== GIVEN DATA
(** ** Sizes of levels *)

Definition of_level {A} (d : A) (l : list A) (level : Z) : A := nth (Z.to_nat level) l d.
(** Doubles that are small multiples of 2^20 are exact. *)
Definition mb (n : Z) : spec_float := double_of_int (n * 1048576).
Definition MaxBytesForLevel : Z -> spec_float :=
  of_level S754_nan (mb <$> [64; 128; 512; 4096; 32768; 262144; 2097152]).
Definition MinBytesForLevel : Z -> spec_float :=
  of_level S754_nan (mb <$> [16; 128; 256; 512; 1024; 2048; 0]).
Definition MaxBytesPerGuardForLevel : Z -> spec_float :=
  of_level S754_nan (mb <$> [64; 128; 256; 512; 512; 1024; 2048]).
Definition MinFileSizeForLevel : Z -> Z :=
  of_level 0 ((fun n => n * 1048576) <$> [1; 1; 1; 1; 8; 16; 32]).
Definition MaxFileSizeForLevel : Z -> Z :=
  of_level 0 ((fun n => n * 1048576) <$> [64; 64; 64; 64; 128; 256; 512]).
Definition MaxFilesPerGuardForLevel : Z -> Z := of_level 0 (replicate 7 (-1)).
Definition MaxCompactionBytesForLevel (level : Z) : Z := u64 (MaxFileSizeForLevel level * 16).
Definition kL0_SentinelCompactionTrigger : Z := 2.
Definition kL0_GuardCompactionTrigger : Z := 2.
Definition kMaxFilesPerGuardSentinel : Z := 2.

(** ** Compaction scores *)

Record Scores := {
  compaction_scores_ : list spec_float;
  guard_compaction_scores_ : list (list spec_float);
  sentinel_compaction_scores_ : list spec_float;
}.
(** The sentinel scores are not initialised. *)
Definition Scores_new (garbage : list spec_float) : Scores :=
  {| compaction_scores_ := replicate (Z.to_nat kNumLevels) (double_of_int (-1));
     guard_compaction_scores_ := no_levels; sentinel_compaction_scores_ := garbage |}.

Definition ddiv : spec_float -> spec_float -> spec_float := SFdiv 53 1024.
(** [std::max] *)
Definition dmax (a b : spec_float) : spec_float := if SFltb a b then b else a.

Definition segment_score (h : Files) (level n : Z) (files : list Z) : spec_float :=
  let max_files_per_segment :=
    if 0 <? MaxFilesPerGuardForLevel level then MaxFilesPerGuardForLevel level else kMaxFilesPerGuardSentinel in
  dmax (ddiv (double_of_int (u64 (TotalFileSize h files))) (MaxBytesPerGuardForLevel level))
    (ddiv (double_of_int n) (double_of_int (max_files_per_segment + 1))).
(** The scores of the sentinels and the guards of a level. *)
Definition level_scores (h : Files) (v : Version) (level : Z) : spec_float * list spec_float :=
  let sentinels := at_level (sentinel_files_ v) level in
  let guards := at_level (guards_ v) level in
  if level =? 0 then
    (ddiv (double_of_int (blen sentinels)) (double_of_int kL0_SentinelCompactionTrigger),
     (fun g => ddiv (double_of_int (blen (g_files g))) (double_of_int kL0_GuardCompactionTrigger)) <$> guards)
  else
    (segment_score h level (blen sentinels) sentinels,
     (fun g => segment_score h level (blen (g_files g)) (g_file_metas g)) <$> guards).
Definition Finalize_level (h : Files) (v : Version) (s : Scores) (level : Z) : Scores :=
  let '(sentinel, guards) := level_scores h v level in
  {| compaction_scores_ := <[Z.to_nat level := fold_left dmax guards sentinel]> (compaction_scores_ s);
     guard_compaction_scores_ := <[Z.to_nat level := guards]> (guard_compaction_scores_ s);
     sentinel_compaction_scores_ := <[Z.to_nat level := sentinel]> (sentinel_compaction_scores_ s) |}.
Definition Finalize (h : Files) (v : Version) (s : Scores) : Scores := fold_left (Finalize_level h v) levels s.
====
- WHAT IS REQUIRED
Wherever the line holding "Definition kL0_GuardCompactionTrigger : Z" falls in the entries above, copy exactly from it through the line holding "if 0 <? MaxFilesPerGuardForLevel", inclusive, and add nothing.

- REPLY
Definition kL0_GuardCompactionTrigger : Z := 2.
Definition kMaxFilesPerGuardSentinel : Z := 2.

(** ** Compaction scores *)

Record Scores := {
  compaction_scores_ : list spec_float;
  guard_compaction_scores_ : list (list spec_float);
  sentinel_compaction_scores_ : list spec_float;
}.
(** The sentinel scores are not initialised. *)
Definition Scores_new (garbage : list spec_float) : Scores :=
  {| compaction_scores_ := replicate (Z.to_nat kNumLevels) (double_of_int (-1));
     guard_compaction_scores_ := no_levels; sentinel_compaction_scores_ := garbage |}.

Definition ddiv : spec_float -> spec_float -> spec_float := SFdiv 53 1024.
(** [std::max] *)
Definition dmax (a b : spec_float) : spec_float := if SFltb a b then b else a.

Definition segment_score (h : Files) (level n : Z) (files : list Z) : spec_float :=
  let max_files_per_segment :=
    if 0 <? MaxFilesPerGuardForLevel level then MaxFilesPerGuardForLevel level else kMaxFilesPerGuardSentinel in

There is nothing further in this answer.